--- YOUR ASSIGNMENT ---
In the listing beneath this line, copy exactly the lines starting with the one containing "(** Concrete exchanges" and going on through the one containing "Definition example_raw : bytes".

━━━━━ THE DATA ━━━━━

(* ===== verification/HttpExamples.v ===== *)
(** Concrete exchanges of signed HTTP messages: the theorems of [HttpSafety], [HttpBase] and
    [HttpRoundTrip] applied to them. *)

From S2P Require Import Prelude Effects JsString Base64 Sha256 Url Utils TxtRecord Json Jwk AgentStatus Lifecycle LogRegistry Budget.
From S2P Require Import StreamVerifier Verification HttpMessages SignatureFields HttpSignatures HttpSafety PlainFields FieldText HttpBase HttpRoundTrip.

(** A hash for examples: the first 32 octets. *)
Definition FirstOctets : Hash256.
Proof.
  refine {| digest m := take 32 (m ++ repeat x00 32) |}.
  intros m. rewrite length_take, length_app, repeat_length. lia.
Defined.

Section Examples.
#[local] Existing Instances FirstOctets SimpleUrl AsciiUnicode ToyJwk SimpleFields.

Definition example_raw : bytes := ok_or [] (fromBase64Url (x_of "OO")).
Definition example_cert : TLSCertificate := mkTLSCertificate (Some 9000000000000) [].
Definition example_signer : VerifiedIdentity :=
  mkVerifiedIdentity (js "bot.example.com") new_record (mkJWKS [example_operational]) (mkJWKS [example_entity])
    example_entity [] example_cert example_cert (mkAgentStatus ACTIVE None None) 1700000000000 300 (Some 1800000000000)
    (Some 1600000000000) 1700000000000 VALID (NoopLogReader []).

(** One environment for every party: the clock stands still, the key provider has the
    operational key, and the resolver knows its identity. *)
Definition example_env : Environment := {|
  env_now _ := 1700000000000;
  env_performanceNow _ := 0;
  env_abort _ := Live;
  env_aborted _ := false;
  env_random _ n := repeat x07 (Z.to_nat n);
  env_signingKey _ _ := Ok example_operational;
  env_sign _ _ _ := Ok example_raw;
  env_verifyDomain _ _ _ := Ok example_signer;
  env_fetch _ _ := Throw (EError "TypeError: fetch failed");
  env_transport _ _ := Throw (EError "TypeError: fetch failed")
|}.
Definition example_profile : HttpSignaturesProfile := mkProfile (js "bot.example.com") (Some 0%nat) (mkProfileConfig None None).
Definition example_request : Request :=
  mkRequest (js "POST") (js "https://api.example/orders?id=7") (<[js "x-trace" := js "abc"]> ∅)
    (Some (mkStream [utf8_encode (js "{}")] false)) false.

(** A tag with quotes and a backslash. *)
Definition example_tag : jsstr := js "dnsid " ++ [34] ++ js "v1" ++ [92; 34].
Definition example_options : HttpSigningOptions :=
  mkSigningOptions (Some [CName (js "x-trace"); CObject (js "@query-param") (Some [(js "name", PString (js "id"))])])
    None (Some example_tag) (Some (NInt 60)) None.
Definition example_verification : HttpVerificationOptions :=
  mkVerificationOptions None None (Some [CName (js "@method"); CName (js "x-trace"); CName (js "content-digest")]) (Some example_tag).
Definition response_options : ResponseSignatureOptions := mkResponseOptions (js "bot.example.com") None.
Definition negotiated_options : HttpSigningOptions := mkSigningOptions None None None None (Some response_options).
Definition example_response : Response := mkResponse 201 ∅ (Some (mkStream [utf8_encode (js "done")] false)) false.

(** ** Evaluation *)

Definition returned {A} (o : outcome exn A * list event) : option (A * list event) :=
  match o with (Returns a, t) => Some (a, t) | _ => None end.

Lemma returned_inv {A} (o : outcome exn A * list event) a t : returned o = Some (a, t) -> o = (Returns a, t).
Proof. destruct o as [[b|e] u]; [|done]. by intros [= -> ->]. Qed.

(** What [clean_values] and [fits] ask for, as tests. *)
Definition clean_on (msg : HttpMessage) (l : list ComponentIdentifier) : bool :=
  forallb (fun c => match extractComponentValue msg c with Ok v => is_clean v | Throw _ => true end) l.

Lemma clean_on_spec msg l c v : clean_on msg l = true -> c ∈ l -> extractComponentValue msg c = Ok v -> is_clean v = true.
Proof. unfold clean_on. rewrite forallb_forall. intros H Hc%list_elem_of_In Hv. specialize (H c Hc). by rewrite Hv in H. Qed.

Definition short (o : option jsstr) : bool := match o with Some h => zlen h <=? MAX_HEADER_LENGTH | None => true end.
Definition fits_b (r : Request) : bool :=
  short (headers_get (rq_headers r) (js "Signature-Input")) && short (headers_get (rq_headers r) (js "Signature"))
  && clean_on (Alone (MRequest r)) (DEFAULT_COMPONENTS ++ [CName (js "content-digest")] ++ default [] (so_additionalComponents example_options)).

Lemma fits_b_spec r : fits_b r = true -> fits example_options r.
Proof.
  intros [[H1 H2]%andb_true_iff H3]%andb_true_iff. split.
  - intros h Hh. rewrite Hh in H1. by apply Z.leb_le in H1.
  - intros h Hh. rewrite Hh in H2. by apply Z.leb_le in H2.
  - intros c w. by apply clean_on_spec.
Qed.

(** A request that is signed and verified. *)
Definition request_exchange : option ((Request * list event) * (VerifiedIdentity * list event)) :=
  '(r, t) ← returned (createSignedHttpRequest example_env example_profile example_request (Some example_options) []);
  '(v, t') ← returned (verifySignedHttpRequest example_env example_profile r example_verification []);
  if fits_b r then Some ((r, t), (v, t')) else None.

Lemma request_exchange_inv r t v t' : request_exchange = Some ((r, t), (v, t')) ->
  createSignedHttpRequest example_env example_profile example_request (Some example_options) [] = (Returns r, t)
  /\ verifySignedHttpRequest example_env example_profile r example_verification [] = (Returns v, t') /\ fits_b r = true.
Proof.
  intros ([r1 t1] & H1%returned_inv & ([v1 t2] & H2%returned_inv & H)%bind_Some)%bind_Some.
  destruct (fits_b r1) eqn:E; [|done]. apply Some_inj, pair_equal_spec in H as [H3 H4].
  apply pair_equal_spec in H3 as [-> ->]. apply pair_equal_spec in H4 as [-> ->]. exact (conj H1 (conj H2 E)).
Qed.

(** A request that asks for a signed response, the response, and its verification. *)
Definition response_exchange : option (Request * Response * (VerifiedIdentity * list event)) :=
  '(r, _) ← returned (createSignedHttpRequest example_env example_profile example_request (Some negotiated_options) []);
  '(s, _) ← returned (signRequestedHttpResponse example_env example_profile r example_response []);
  '(v, t) ← returned (verifySignedHttpResponse example_env example_profile r s response_options None None []);
  Some (r, s, (v, t)).

Lemma response_exchange_inv r s v t : response_exchange = Some (r, s, (v, t)) ->
  verifySignedHttpResponse example_env example_profile r s response_options None None [] = (Returns v, t).
Proof.
  intros ([r1 t1] & _ & ([s1 t2] & _ & ([v1 t3] & H%returned_inv & E)%bind_Some)%bind_Some)%bind_Some.
  apply Some_inj, pair_equal_spec in E as [E1 E2]. apply pair_equal_spec in E1 as [-> ->].
  apply pair_equal_spec in E2 as [-> ->]. exact H.
Qed.

(** Two requests that differ in a field that is not covered. *)
Definition base_params : SignatureParams :=
  mkSignatureParams (js "sig1") [CName (js "@method"); CObject (js "@query-param") (Some [(js "name", PString (js "id"))]); CName (js "x-trace")]
    (Some (js "bot.example.com#o1")) None (Some (NInt 1700000000)) None None (Some example_tag) None.
Definition other_request : Request := with_headers example_request (<[js "x-other" := js "1"]> (rq_headers example_request)).
Definition base_of (r : Request) : res bytes := buildSignatureInput (Alone (MRequest r)) base_params.
Definition same_bases : bool :=
  bool_decide (base_of example_request = base_of other_request) && is_ok (base_of example_request)
  && clean_on (Alone (MRequest example_request)) (components base_params) && clean_on (Alone (MRequest other_request)) (components base_params).

Lemma examples_run :
  bool_decide (is_Some request_exchange) && bool_decide (is_Some response_exchange) && same_bases = true.
Proof. vm_compute. reflexivity. Qed.

Lemma request_exchange_runs : is_Some request_exchange.
Proof. pose proof examples_run as H. apply andb_true_iff in H as [[H _]%andb_true_iff _]. by apply bool_decide_eq_true in H. Qed.
Lemma response_exchange_runs : is_Some response_exchange.
Proof. pose proof examples_run as H. apply andb_true_iff in H as [[_ H]%andb_true_iff _]. by apply bool_decide_eq_true in H. Qed.

(** ** Witnesses *)

Lemma verifySignedHttpRequest_sound_witness : exists r v t,
  verifySignedHttpRequest example_env example_profile r example_verification [] = (Returns v, t)
  /\ request_accepted example_env example_profile r example_verification v t.
Proof.
  destruct request_exchange_runs as [[[r t] [v t']] H]. destruct (request_exchange_inv _ _ _ _ H) as (_ & Hv & _).
  exists r, v, t'. exact (conj Hv (verifySignedHttpRequest_sound example_env example_profile r example_verification [] v t' Hv)).
Defined.

Lemma verifySignedHttpResponse_sound_witness : exists r s v t,
  verifySignedHttpResponse example_env example_profile r s response_options None None [] = (Returns v, t)
  /\ response_accepted example_profile r s None response_options v t.
Proof.
  destruct response_exchange_runs as [[[r s] [v t]] H]. pose proof (response_exchange_inv _ _ _ _ H) as Hv.
  exists r, s, v, t. exact (conj Hv (verifySignedHttpResponse_sound example_env example_profile r s None response_options None [] v t Hv)).
Defined.

Lemma base_params_simple : simple_signature base_params.
Proof.
  split; [|by intros ps [= <-]]. intros c Hc. cbn [base_params components] in Hc. unfold named_once.
  apply elem_of_cons in Hc as [->|Hc]; [constructor|]. apply elem_of_cons in Hc as [->|Hc]; [apply NoDup_singleton|].
  apply list_elem_of_singleton in Hc as ->. constructor.
Qed.

Lemma signature_base_binds_witness : exists b,
  base_of example_request = Ok b /\ base_of other_request = Ok b
  /\ Forall2 (fun c d => extractComponentValue (Alone (MRequest example_request)) c = extractComponentValue (Alone (MRequest other_request)) d)
       (components base_params) (components base_params).
Proof.
  pose proof examples_run as H. apply andb_true_iff in H as [_ H]. unfold same_bases in H.
  rewrite !andb_true_iff, bool_decide_eq_true in H. destruct H as [[[He Hok] Hc1] Hc2].
  assert (exists b, base_of example_request = Ok b) as [b Hb] by (destruct (base_of example_request) as [b|]; [by exists b|done]).
  assert (Ho : base_of other_request = Ok b) by congruence.
  exists b. split; [exact Hb|]. split; [exact Ho|].
  apply (signature_base_binds (Alone (MRequest example_request)) (Alone (MRequest other_request)) base_params base_params
    b base_params_simple base_params_simple); [| |exact Hb|exact Ho].
  - intros c v. apply clean_on_spec. exact Hc1.
  - intros c v. apply clean_on_spec. exact Hc2.
Defined.

Lemma example_signer_ready : signer_ready example_env example_profile example_options example_signer example_request.
Proof.
  assert (Hin : forall c, c ∈ default [] (so_additionalComponents example_options) -> named_once c /\ componentName c <> js "content-digest").
  { intros c Hc. cbn [example_options so_additionalComponents default] in Hc.
    apply elem_of_cons in Hc as [->|Hc]; [split; [constructor|done]|].
    apply list_elem_of_singleton in Hc as ->. split; [apply NoDup_singleton|done]. }
  split; try reflexivity.
  - intros t kp key kid [= <-]. intros [= <-]. split; vm_compute; reflexivity.
  - intros c Hc. by apply Hin.
  - intros c Hc Hn. by destruct (Hin c Hc).
  - cbn. lia.
Qed.

Lemma example_verifier_ready :
  verifier_ready example_env example_env example_profile example_profile example_options example_verification example_signer example_request.
Proof.
  split.
  - split; intros; cbn; lia || reflexivity.
  - reflexivity.
  - intros ts tv. change (env_now example_env ts) with 1700000000000. change (env_now example_env tv) with 1700000000000.
    assert (Ha : max_age (pf_config example_profile) = 300) by reflexivity.
    assert (Hs : clock_skew (pf_config example_profile) = 5) by reflexivity.
    split; rewrite ?Ha, ?Hs; cbn; lia.
  - intros l c [= <-] Hc. apply elem_of_cons in Hc as [->|Hc]; [left; apply list_elem_of_here|].
    apply elem_of_cons in Hc as [->|Hc]; [right; left; apply list_elem_of_here|].
    apply list_elem_of_singleton in Hc as ->. right. right. done.
  - by intros tg [= <-].
Qed.


(** A transport that carries the request to a server with the same profile. *)
Definition transport_env : Environment := {|
  env_now _ := 1700000000000;
  env_performanceNow _ := 0;
  env_abort _ := Live;
  env_aborted _ := false;
  env_random _ n := repeat x07 (Z.to_nat n);
  env_signingKey _ _ := Ok example_operational;
  env_sign _ _ _ := Ok example_raw;
  env_verifyDomain _ _ _ := Ok example_signer;
  env_fetch _ _ := Throw (EError "TypeError: fetch failed");
  env_transport _ request :=
    match fst (signRequestedHttpResponse example_env example_profile request example_response []) with
    | Returns s => Ok (s, None)
    | Raises e => Throw e
    end
|}.
Definition fetch_options : CreateSignedFetchOptions := mkFetchOptions false true None (fun _ => Some negotiated_options) None.
Definition fetched : option (Response * list event) :=
  returned (signedFetch transport_env example_profile fetch_options false example_request []).

Lemma fetched_runs : bool_decide (is_Some fetched) = true.
Proof. vm_compute. reflexivity. Qed.

Lemma signedFetch_authenticated_witness : exists response new policy,
  signedFetch transport_env example_profile fetch_options false example_request [] = (Returns response, new)
  /\ responsePolicy response_options DEFAULT_HTTP_SIGNATURE_LABEL = Ok policy
  /\ authenticated transport_env example_profile fetch_options example_request policy response [] new.
Proof.
  destruct (bool_decide_eq_true_1 _ fetched_runs) as [[response t] H]. pose proof (returned_inv _ _ _ H) as Hrun.
  destruct (signedFetch_authenticated transport_env example_profile fetch_options false example_request example_request
    response_options [] response t Hrun eq_refl eq_refl) as (policy & new & Hp & -> & Ha).
  exists response, new, policy. exact (conj Hrun (conj Hp Ha)).
Defined.

End Examples.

━━━━━

--- RESULT BELOW ---
(** Concrete exchanges of signed HTTP messages: the theorems of [HttpSafety], [HttpBase] and
    [HttpRoundTrip] applied to them. *)

From S2P Require Import Prelude Effects JsString Base64 Sha256 Url Utils TxtRecord Json Jwk AgentStatus Lifecycle LogRegistry Budget.
From S2P Require Import StreamVerifier Verification HttpMessages SignatureFields HttpSignatures HttpSafety PlainFields FieldText HttpBase HttpRoundTrip.

(** A hash for examples: the first 32 octets. *)
Definition FirstOctets : Hash256.
Proof.
  refine {| digest m := take 32 (m ++ repeat x00 32) |}.
  intros m. rewrite length_take, length_app, repeat_length. lia.
Defined.

Section Examples.
#[local] Existing Instances FirstOctets SimpleUrl AsciiUnicode ToyJwk SimpleFields.

Definition example_raw : bytes := ok_or [] (fromBase64Url (x_of "OO")).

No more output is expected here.